§ **Task input**:
"""

(** where the part before a [v<digits>] suffix holds no [v], the removal
    of the suffix that the specification words is the cut at the first [v] *)
Lemma remove_version_suffix_app (base d : string) :
  is_number d = true →
  remove_version_suffix (base +:+ "v" +:+ d) = base.
Proof.
  intros [Hn Hd]%andb_true_iff. unfold remove_version_suffix.
  rewrite rev_app_distr, rev_app_distr.
  change (String.rev "v") with "v". rewrite app_assoc_str.
  rewrite (span_digits_app (String.rev d) ("v" +:+ String.rev base));
    [|rewrite all_digits_rev; exact Hd | reflexivity].
  change ("v" +:+ String.rev base) with (String "v" (String.rev base)).
  cbv iota beta. rewrite nonempty_rev, Hn. apply rev_involutive.
Qed.

Lemma parsed_id_spec (entry : Element) (paper : ArxivPaper) :
  _parse_entry entry = Ok (Some paper) →
  ∃ id_text,
    _safe_get_text (find (atom "id") entry) = Some id_text
    ∧ arxiv_id paper = split_head "v" (split_last "/" id_text).
Proof.
  intros H. destruct (incomplete entry) eqn:Hi.
  { rewrite (parse_entry_incomplete entry Hi) in H. discriminate. }
  rewrite (parse_entry_complete entry Hi) in H.
  destruct (_parse_datetime (cast_str (published_text entry))); [|discriminate].
  inversion H; subst; clear H. cbn [arxiv_id ArxivPaper_init].
  unfold incomplete in Hi. repeat apply orb_false_iff in Hi as [Hi _].
  unfold missing_or_empty in Hi. apply negb_false_iff in Hi.
  destruct (_safe_get_text (find (atom "id") entry)) as [id_text|]; [|discriminate].
  exists id_text. split; reflexivity.
Qed.

(** on the identifiers the server sends, [<digits>.<digits>] with or
    without a version behind any path, the identifier of the record is
    the bare form *)
Lemma entry_arxiv_id_on_arxiv_ids (path d1 d2 d3 : string) :
  is_number d1 = true → is_number d2 = true → is_number d3 = true →
  entry_arxiv_id (path +:+ "/" +:+ bare d1 d2 +:+ "v" +:+ d3) = bare d1 d2
  ∧ entry_arxiv_id (path +:+ "/" +:+ bare d1 d2) = bare d1 d2.
Proof.
  intros H1 H2 H3.
  assert (contains "/" (bare d1 d2) = false) as Hbare.
  { unfold bare. rewrite !contains_app.
    rewrite (all_digits_no_letter "/" d1 eq_refl (proj2 (andb_prop _ _ H1))).
    rewrite (all_digits_no_letter "/" d2 eq_refl (proj2 (andb_prop _ _ H2))).
    reflexivity. }
  unfold entry_arxiv_id. split.
  - change ("/" +:+ bare d1 d2 +:+ "v" +:+ d3)
      with (String "/" (bare d1 d2 +:+ "v" +:+ d3)).
    rewrite split_last_app.
    + apply split_version; assumption.
    + rewrite !contains_app, Hbare.
      rewrite (all_digits_no_letter "/" d3 eq_refl (proj2 (andb_prop _ _ H3))).
      reflexivity.
  - change ("/" +:+ bare d1 d2) with (String "/" (bare d1 d2)).
    rewrite (split_last_app "/" path (bare d1 d2) Hbare).
    apply split_head_absent, bare_no_v; assumption.
Qed.

(** C9, as the claim states it, fails: the final path segment of this
    identifier has no [v<digits>] suffix, so the claim keeps it unchanged,
    and the record's identifier is the segment cut at its [v]. *)
Lemma entry_id_is_not_suffix_removal :
  _safe_get_text (find (atom "id") Samples.entry_odd_id)
    = Some "http://arxiv.org/abs/2301.00001vx"
  ∧ split_last "/" "http://arxiv.org/abs/2301.00001vx" = "2301.00001vx"
  ∧ remove_version_suffix "2301.00001vx" = "2301.00001vx"
  ∧ parsed_id Samples.entry_odd_id = Some "2301.00001".
Proof. repeat split; vm_compute; reflexivity. Qed.

(** C9, amended.  For every entry that yields a record, the record's
    identifier is the final [/]-separated segment of the identifier text
    cut at its first [v].  So a trailing [v<digits>] suffix is removed
    whenever the part before it holds no [v], and a final segment that
    holds no [v] is the identifier unchanged. *)
Theorem entry_id_is_segment_before_first_v (entry : Element) (paper : ArxivPaper) :
  _parse_entry entry = Ok (Some paper) →
  ∃ id_text,
    _safe_get_text (find (atom "id") entry) = Some id_text
    ∧ arxiv_id paper = split_head "v" (split_last "/" id_text)
    ∧ (∀ base d, split_last "/" id_text = base +:+ "v" +:+ d →
         contains "v" base = false → is_number d = true →
         arxiv_id paper = base
         ∧ arxiv_id paper = remove_version_suffix (split_last "/" id_text))
    ∧ (contains "v" (split_last "/" id_text) = false →
       arxiv_id paper = split_last "/" id_text).
Proof.
  intros H. destruct (parsed_id_spec entry paper H) as (id_text & Hid & Hcut).
  exists id_text. split; [exact Hid|]. split; [exact Hcut|]. split.
  - intros base d Hseg Hbase Hd. rewrite Hcut, Hseg.
    rewrite (remove_version_suffix_app base d Hd).
    change ("v" +:+ d) with (String "v" d).
    rewrite (split_head_app "v" base d Hbase). split; reflexivity.
  - intros Hnov. rewrite Hcut. apply split_head_absent, Hnov.
Qed.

"""

§ **The problem**: Retype all of the entries shown above, exactly.

§ **Response to the task**:
(** where the part before a [v<digits>] suffix holds no [v], the removal
    of the suffix that the specification words is the cut at the first [v] *)
Lemma remove_version_suffix_app (base d : string) :
  is_number d = true →
  remove_version_suffix (base +:+ "v" +:+ d) = base.
Proof.
  intros [Hn Hd]%andb_true_iff. unfold remove_version_suffix.
  rewrite rev_app_distr, rev_app_distr.
  change (String.rev "v") with "v". rewrite app_assoc_str.
  rewrite (span_digits_app (String.rev d) ("v" +:+ String.rev base));
    [|rewrite all_digits_rev; exact Hd | reflexivity].
  change ("v" +:+ String.rev base) with (String "v" (String.rev base)).
  cbv iota beta. rewrite nonempty_rev, Hn. apply rev_involutive.
Qed.

Lemma parsed_id_spec (entry : Element) (paper : ArxivPaper) :
  _parse_entry entry = Ok (Some paper) →
  ∃ id_text,
    _safe_get_text (find (atom "id") entry) = Some id_text
    ∧ arxiv_id paper = split_head "v" (split_last "/" id_text).
Proof.
  intros H. destruct (incomplete entry) eqn:Hi.
  { rewrite (parse_entry_incomplete entry Hi) in H. discriminate. }
  rewrite (parse_entry_complete entry Hi) in H.
  destruct (_parse_datetime (cast_str (published_text entry))); [|discriminate].
  inversion H; subst; clear H. cbn [arxiv_id ArxivPaper_init].
  unfold incomplete in Hi. repeat apply orb_false_iff in Hi as [Hi _].
  unfold missing_or_empty in Hi. apply negb_false_iff in Hi.
  destruct (_safe_get_text (find (atom "id") entry)) as [id_text|]; [|discriminate].
  exists id_text. split; reflexivity.
Qed.

(** on the identifiers the server sends, [<digits>.<digits>] with or
    without a version behind any path, the identifier of the record is
    the bare form *)
Lemma entry_arxiv_id_on_arxiv_ids (path d1 d2 d3 : string) :
  is_number d1 = true → is_number d2 = true → is_number d3 = true →
  entry_arxiv_id (path +:+ "/" +:+ bare d1 d2 +:+ "v" +:+ d3) = bare d1 d2
  ∧ entry_arxiv_id (path +:+ "/" +:+ bare d1 d2) = bare d1 d2.
Proof.
  intros H1 H2 H3.
  assert (contains "/" (bare d1 d2) = false) as Hbare.
  { unfold bare. rewrite !contains_app.
    rewrite (all_digits_no_letter "/" d1 eq_refl (proj2 (andb_prop _ _ H1))).
    rewrite (all_digits_no_letter "/" d2 eq_refl (proj2 (andb_prop _ _ H2))).
    reflexivity. }
  unfold entry_arxiv_id. split.
  - change ("/" +:+ bare d1 d2 +:+ "v" +:+ d3)
      with (String "/" (bare d1 d2 +:+ "v" +:+ d3)).
    rewrite split_last_app.
    + apply split_version; assumption.
    + rewrite !contains_app, Hbare.
      rewrite (all_digits_no_letter "/" d3 eq_refl (proj2 (andb_prop _ _ H3))).
      reflexivity.
  - change ("/" +:+ bare d1 d2) with (String "/" (bare d1 d2)).
    rewrite (split_last_app "/" path (bare d1 d2) Hbare).
    apply split_head_absent, bare_no_v; assumption.
Qed.

(** C9, as the claim states it, fails: the final path segment of this
    identifier has no [v<digits>] suffix, so the claim keeps it unchanged,
    and the record's identifier is the segment cut at its [v]. *)
Lemma entry_id_is_not_suffix_removal :
  _safe_get_text (find (atom "id") Samples.entry_odd_id)
    = Some "http://arxiv.org/abs/2301.00001vx"
  ∧ split_last "/" "http://arxiv.org/abs/2301.00001vx" = "2301.00001vx"
  ∧ remove_version_suffix "2301.00001vx" = "2301.00001vx"
  ∧ parsed_id Samples.entry_odd_id = Some "2301.00001".
Proof. repeat split; vm_compute; reflexivity. Qed.

(** C9, amended.  For every entry that yields a record, the record's
    identifier is the final [/]-separated segment of the identifier text
    cut at its first [v].  So a trailing [v<digits>] suffix is removed
    whenever the part before it holds no [v], and a final segment that
    holds no [v] is the identifier unchanged. *)
Theorem entry_id_is_segment_before_first_v (entry : Element) (paper : ArxivPaper) :
  _parse_entry entry = Ok (Some paper) →
  ∃ id_text,
    _safe_get_text (find (atom "id") entry) = Some id_text
    ∧ arxiv_id paper = split_head "v" (split_last "/" id_text)
    ∧ (∀ base d, split_last "/" id_text = base +:+ "v" +:+ d →
         contains "v" base = false → is_number d = true →
         arxiv_id paper = base
         ∧ arxiv_id paper = remove_version_suffix (split_last "/" id_text))
    ∧ (contains "v" (split_last "/" id_text) = false →
       arxiv_id paper = split_last "/" id_text).
Proof.
  intros H. destruct (parsed_id_spec entry paper H) as (id_text & Hid & Hcut).
  exists id_text. split; [exact Hid|]. split; [exact Hcut|]. split.
  - intros base d Hseg Hbase Hd. rewrite Hcut, Hseg.
    rewrite (remove_version_suffix_app base d Hd).
    change ("v" +:+ d) with (String "v" d).
    rewrite (split_head_app "v" base d Hbase). split; reflexivity.
  - intros Hnov. rewrite Hcut. apply split_head_absent, Hnov.
Qed.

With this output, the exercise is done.